▶ Task item
Would you return, word for word, the lines of the data below from the line with "(** The registers" through the line with "stamped now (CStr", and no others?

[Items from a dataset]
--------------------------------

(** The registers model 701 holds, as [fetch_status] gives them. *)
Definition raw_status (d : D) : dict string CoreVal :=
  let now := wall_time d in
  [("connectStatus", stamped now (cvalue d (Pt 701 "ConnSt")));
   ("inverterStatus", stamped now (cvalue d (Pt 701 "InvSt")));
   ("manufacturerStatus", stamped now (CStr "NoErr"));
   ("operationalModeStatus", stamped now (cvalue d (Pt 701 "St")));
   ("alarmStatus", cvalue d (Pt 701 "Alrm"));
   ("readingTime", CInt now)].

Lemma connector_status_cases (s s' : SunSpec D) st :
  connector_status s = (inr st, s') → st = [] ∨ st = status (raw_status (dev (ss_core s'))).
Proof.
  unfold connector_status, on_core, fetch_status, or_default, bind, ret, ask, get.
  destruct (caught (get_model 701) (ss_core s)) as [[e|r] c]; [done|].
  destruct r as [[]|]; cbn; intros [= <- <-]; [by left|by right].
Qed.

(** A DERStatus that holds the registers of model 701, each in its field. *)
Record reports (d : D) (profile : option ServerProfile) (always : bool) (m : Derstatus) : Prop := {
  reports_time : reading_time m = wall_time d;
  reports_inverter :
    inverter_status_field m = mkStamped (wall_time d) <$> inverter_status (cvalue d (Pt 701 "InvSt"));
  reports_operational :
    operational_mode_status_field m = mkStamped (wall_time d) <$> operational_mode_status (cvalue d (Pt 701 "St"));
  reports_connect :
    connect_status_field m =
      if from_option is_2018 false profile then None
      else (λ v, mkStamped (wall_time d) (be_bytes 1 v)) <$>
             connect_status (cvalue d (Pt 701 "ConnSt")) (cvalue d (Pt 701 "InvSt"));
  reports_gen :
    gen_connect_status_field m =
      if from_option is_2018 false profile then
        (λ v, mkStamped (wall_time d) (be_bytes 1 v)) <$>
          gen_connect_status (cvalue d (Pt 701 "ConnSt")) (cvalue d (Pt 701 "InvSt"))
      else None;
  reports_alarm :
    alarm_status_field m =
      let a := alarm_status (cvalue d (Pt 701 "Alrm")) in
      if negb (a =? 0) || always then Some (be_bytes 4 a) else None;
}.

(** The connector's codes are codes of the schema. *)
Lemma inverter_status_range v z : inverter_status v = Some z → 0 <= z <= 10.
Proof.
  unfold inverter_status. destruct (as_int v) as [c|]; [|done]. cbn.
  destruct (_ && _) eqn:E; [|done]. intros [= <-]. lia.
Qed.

--------------------------------

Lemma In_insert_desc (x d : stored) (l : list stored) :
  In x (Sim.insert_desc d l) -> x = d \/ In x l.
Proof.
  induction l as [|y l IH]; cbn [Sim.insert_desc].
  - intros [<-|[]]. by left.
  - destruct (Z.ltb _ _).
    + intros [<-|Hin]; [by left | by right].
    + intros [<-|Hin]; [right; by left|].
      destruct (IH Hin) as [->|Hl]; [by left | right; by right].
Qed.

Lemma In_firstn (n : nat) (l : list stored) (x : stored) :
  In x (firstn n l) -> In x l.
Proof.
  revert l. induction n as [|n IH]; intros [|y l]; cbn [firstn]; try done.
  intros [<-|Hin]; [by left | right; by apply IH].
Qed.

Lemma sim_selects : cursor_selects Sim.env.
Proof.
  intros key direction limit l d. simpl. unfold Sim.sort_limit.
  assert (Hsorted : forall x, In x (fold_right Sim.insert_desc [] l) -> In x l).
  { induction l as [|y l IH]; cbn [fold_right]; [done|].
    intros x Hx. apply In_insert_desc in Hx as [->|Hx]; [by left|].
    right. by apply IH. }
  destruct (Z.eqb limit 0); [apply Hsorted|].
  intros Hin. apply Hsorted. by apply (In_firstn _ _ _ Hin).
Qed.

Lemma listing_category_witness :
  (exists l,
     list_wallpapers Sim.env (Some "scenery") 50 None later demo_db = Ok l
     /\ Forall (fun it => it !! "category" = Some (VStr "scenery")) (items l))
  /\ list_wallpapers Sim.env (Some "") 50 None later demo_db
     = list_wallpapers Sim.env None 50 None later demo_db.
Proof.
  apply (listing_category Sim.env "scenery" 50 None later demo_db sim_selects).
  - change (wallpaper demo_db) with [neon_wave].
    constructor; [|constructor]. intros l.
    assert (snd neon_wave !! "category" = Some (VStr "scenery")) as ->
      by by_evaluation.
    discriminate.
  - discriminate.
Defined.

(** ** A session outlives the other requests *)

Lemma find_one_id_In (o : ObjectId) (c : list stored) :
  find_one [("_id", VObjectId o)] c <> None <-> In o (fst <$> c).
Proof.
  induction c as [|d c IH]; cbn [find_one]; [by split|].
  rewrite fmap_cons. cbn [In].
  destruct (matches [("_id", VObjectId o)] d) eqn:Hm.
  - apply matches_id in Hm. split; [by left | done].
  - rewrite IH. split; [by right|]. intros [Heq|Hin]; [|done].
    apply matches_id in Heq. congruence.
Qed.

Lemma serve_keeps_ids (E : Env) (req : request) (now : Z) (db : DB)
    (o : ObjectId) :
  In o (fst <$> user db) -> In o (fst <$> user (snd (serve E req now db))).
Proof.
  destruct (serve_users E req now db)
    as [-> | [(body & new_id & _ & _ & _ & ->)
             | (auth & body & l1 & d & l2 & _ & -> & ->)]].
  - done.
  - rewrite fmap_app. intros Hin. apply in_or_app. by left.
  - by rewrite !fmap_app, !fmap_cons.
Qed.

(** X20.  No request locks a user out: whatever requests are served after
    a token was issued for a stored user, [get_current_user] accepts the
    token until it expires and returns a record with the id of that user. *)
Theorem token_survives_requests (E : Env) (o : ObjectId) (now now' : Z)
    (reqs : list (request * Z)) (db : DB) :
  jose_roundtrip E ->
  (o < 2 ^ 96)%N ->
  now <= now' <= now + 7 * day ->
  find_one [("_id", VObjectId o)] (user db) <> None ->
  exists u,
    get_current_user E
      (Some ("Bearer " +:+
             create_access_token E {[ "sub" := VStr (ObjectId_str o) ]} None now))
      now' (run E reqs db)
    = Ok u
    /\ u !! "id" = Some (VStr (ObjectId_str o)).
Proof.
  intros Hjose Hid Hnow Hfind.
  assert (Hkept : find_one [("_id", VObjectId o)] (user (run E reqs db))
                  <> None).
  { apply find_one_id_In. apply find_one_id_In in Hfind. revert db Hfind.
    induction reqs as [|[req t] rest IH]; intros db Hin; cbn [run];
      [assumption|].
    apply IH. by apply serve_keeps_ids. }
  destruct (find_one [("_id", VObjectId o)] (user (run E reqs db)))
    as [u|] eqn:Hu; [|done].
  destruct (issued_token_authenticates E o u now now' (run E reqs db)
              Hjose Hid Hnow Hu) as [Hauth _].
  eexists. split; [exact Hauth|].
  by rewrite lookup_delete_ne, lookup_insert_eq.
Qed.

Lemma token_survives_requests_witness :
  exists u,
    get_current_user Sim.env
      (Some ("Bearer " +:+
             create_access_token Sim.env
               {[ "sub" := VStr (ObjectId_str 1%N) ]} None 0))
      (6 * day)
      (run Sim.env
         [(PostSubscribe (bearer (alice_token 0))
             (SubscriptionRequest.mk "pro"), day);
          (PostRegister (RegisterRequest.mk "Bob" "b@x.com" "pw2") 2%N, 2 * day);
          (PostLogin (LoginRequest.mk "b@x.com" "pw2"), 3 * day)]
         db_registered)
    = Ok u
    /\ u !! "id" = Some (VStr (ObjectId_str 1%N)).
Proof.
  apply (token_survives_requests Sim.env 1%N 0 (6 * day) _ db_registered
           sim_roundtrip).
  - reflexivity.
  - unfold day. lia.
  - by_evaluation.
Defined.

--------------------------------

▶ Answer box
(** The registers model 701 holds, as [fetch_status] gives them. *)
Definition raw_status (d : D) : dict string CoreVal :=
  let now := wall_time d in
  [("connectStatus", stamped now (cvalue d (Pt 701 "ConnSt")));
   ("inverterStatus", stamped now (cvalue d (Pt 701 "InvSt")));
   ("manufacturerStatus", stamped now (CStr "NoErr"));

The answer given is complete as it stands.